I’ve identified my problem.  For those of you who are assuming that said stress is caused by my in-laws coming to town, you are incorrect.  They came with Israeli pickles and babka, not stress.

My stress mostly revolves around a trip that I have been planning off-island.  As my parents and sister will attest, I’ve been working on this for weeks now.  To be honest, I don’t really want to go - but the Marine Corps thinks it important that I attend.  It’s a conference on conducting PREP: a relationship and marriage enhancement workshop (and yes, I am supposed to go to while my in-laws are visiting).  Its part of a program that the USMC put into place to help young couples not get divorced so often.  It’s a good program, but bad timing.

As an officer in the Navy, it is my responsibility as attendee to go online and input all the data for the trip in the Defense Travel System (DTS).  I’m a big boy, and I am responsible for managing my needs.  I freakin’ hate DTS.

[Side note: Marines and their chaplains say the word “freakin” a lot.  The average Marine vocabulary often utilizes words that sound a lot like “freakin” (with similar lexical range), but they do use the PG version, too.]

To be fair, everyone freakin’ hates DTS.  All trips are scheduled in this system: from conferences in Hawaii to meetings at the Pentagon to deployments to Afghanistan.  It’s all the same system.  

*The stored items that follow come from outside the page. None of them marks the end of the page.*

(** [cgpt_set_attributes], under any schedule of failures, changes nothing but the table area,
    leaks nothing, and when it reports success the drive holds a valid table (both copies) equal
    to the old one except for the attribute word of the chosen entry, which is as requested; when
    it fails without a failing system call the drive is untouched. *)
Theorem cgpt_set_attributes_sets_attributes path f w p :
  drive_file w path f -> ad_drive_name p = path -> ordinary (f_data f) ->
  att_in_range p -> 0 <= ad_partition p ->
  wp (command_post path f w (fun rc data' =>
        rc = CGPT_OK /\ valid_disk data' /\
          (exists i, (i < 128)%nat /\ ad_partition p = Z.of_nat i + 1 /\
             let t := primary_entries (disk_gpt (f_data f)) in
             primary_entries (disk_gpt data') =
               set_e_gpt_att (entry_off i) (new_att p (e_gpt_att (entry_off i) t)) t) \/
        rc = CGPT_FAILED /\ (data' = f_data f \/ ~ quiet w)))
     (cgpt_set_attributes (Some p)) w.
Proof.
  intros Hd <- Hord Hatt Hpart. unfold cgpt_set_attributes. pose proof (df_disk _ _ _ Hd) as Hdisk.
  eapply wp_open_drive; [exact Hd|done..| | |].
  2:{ intros d w' E1 E2 Hq. simpl. apply wp_ret. apply unchanged_post; [done|done|]. split; [done|]. auto. }
  2:{ intros c w' E1 Hq. by apply unchanged_post. }
  intros d w1 w2 Hos Hs Hg _. change (negb (CGPT_OK =? CGPT_OK)) with false. cbv iota. rewrite Hg.
  destruct (GptSanityCheck (disk_gpt (f_data f))) as [r g] eqn:Ec. cbv zeta beta.
  match goal with |- wp ?Q _ _ => assert (Hfail : wp Q
    (let! (r0, _) := bad (set_gpt g d) tt in ret r0) w2) end.
  { unfold bad. apply wp_assoc. eapply wp_close_drive; [exact Hd|exact Hos|exact Hs|done|].
    intros d' w3 F1 F2. apply wp_bind, wp_ret, wp_ret. apply unchanged_post; [done|done|]. split; [done|]. auto. }
  destruct (Z.eqb_spec r GPT_SUCCESS) as [->|]; cbn [negb]; [|exact Hfail].
  destruct (not_both g) eqn:Eb; [exact Hfail|].
  destruct (Z.eqb_spec (ad_partition p) 0) as [|Hp0]; [exact Hfail|].
  destruct (checked_table _ _ Hdisk Ec Eb) as (Hr & Hok & Hm & Hz & Hds & Ht & Hw & Hwf).
  rewrite ready_number by done.
  destruct (Z.ltb_spec 128 (ad_partition p)) as [|Hp]; [exact Hfail|].
  set (i := Z.to_nat (ad_partition p - 1)). replace (ad_partition p - 1) with (Z.of_nat i) by lia.
  assert (Hi : (i < 128)%nat) by lia.
  apply wp_GetEntry; [done|done|]. apply wp_set_entry_attributes; [done|done|done|done|].
  rewrite Ht. set (t := primary_entries (disk_gpt (f_data f))) in *.
  set (v := new_att p _). pose proof (with_att_ok i Hi v g Hok) as Hok1.
  destruct (commit_written (with_att i v g) (f_data f)) as [Hval Hent]; try done.
  { by apply Hw. }
  { cbn [primary_entries with_att set_primary_entries primary_header]. apply table_wf_att; [done|apply Hok|done]. }
  destruct (commit_frame (with_att i v g)) as (F1 & F2 & _).
  eapply (wp_write_drive _ _ _ Hd (fun r => r)); [| exact Hos|exact Hs|by apply commit_ok| | | |]; [done|..].
  - cbn [d_gpt set_gpt]. by rewrite F1.
  - cbn [d_gpt set_gpt]. by rewrite F2.
  - cbn [d_gpt set_gpt]. left. split; [done|]. split; [done|]. exists i. split; [done|].
    split; [lia|]. rewrite Hent. unfold with_att. cbn [primary_entries set_primary_entries]. by rewrite Ht.
  - intros data' Hq. right. auto.
Qed.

Part of the problem is that there is always something wrong.  For example: big red flags came up on my trip request form because I would be crossing the International Dateline.  This requires imputing explanations into the system:  “Correct!  It’s because I live on the freakin’ other side of the freakin’ world!” (I find it is always best to talk to DOD systems in words that they can comprehend).

The other part of the problem (as I see it) is that once you input your information, the disaster of DTS has only just begun.  The process is out of your hands as 15 people review, adjust, approve, reject, or return your authorization.  They might just let it sit in their inboxes for several days, and then return it because a previous person on the chain routed it wrong.  Start again.

Every step of the way for the past weeks has been a nightmare with the system.  Every possible thing that could go wrong, went wrong. As of last night, I was still waiting for a plane ticket to fly out early next week.  Finally, today, after trying for so long, I got a plane ticket.

I’m ready to fly.  I notified my parents.  Called up a couple people who live in the vicinity.   We’re going to make this happen. But who knows if I will go?  A typhoon is supposed to hit Okinawa on Sunday.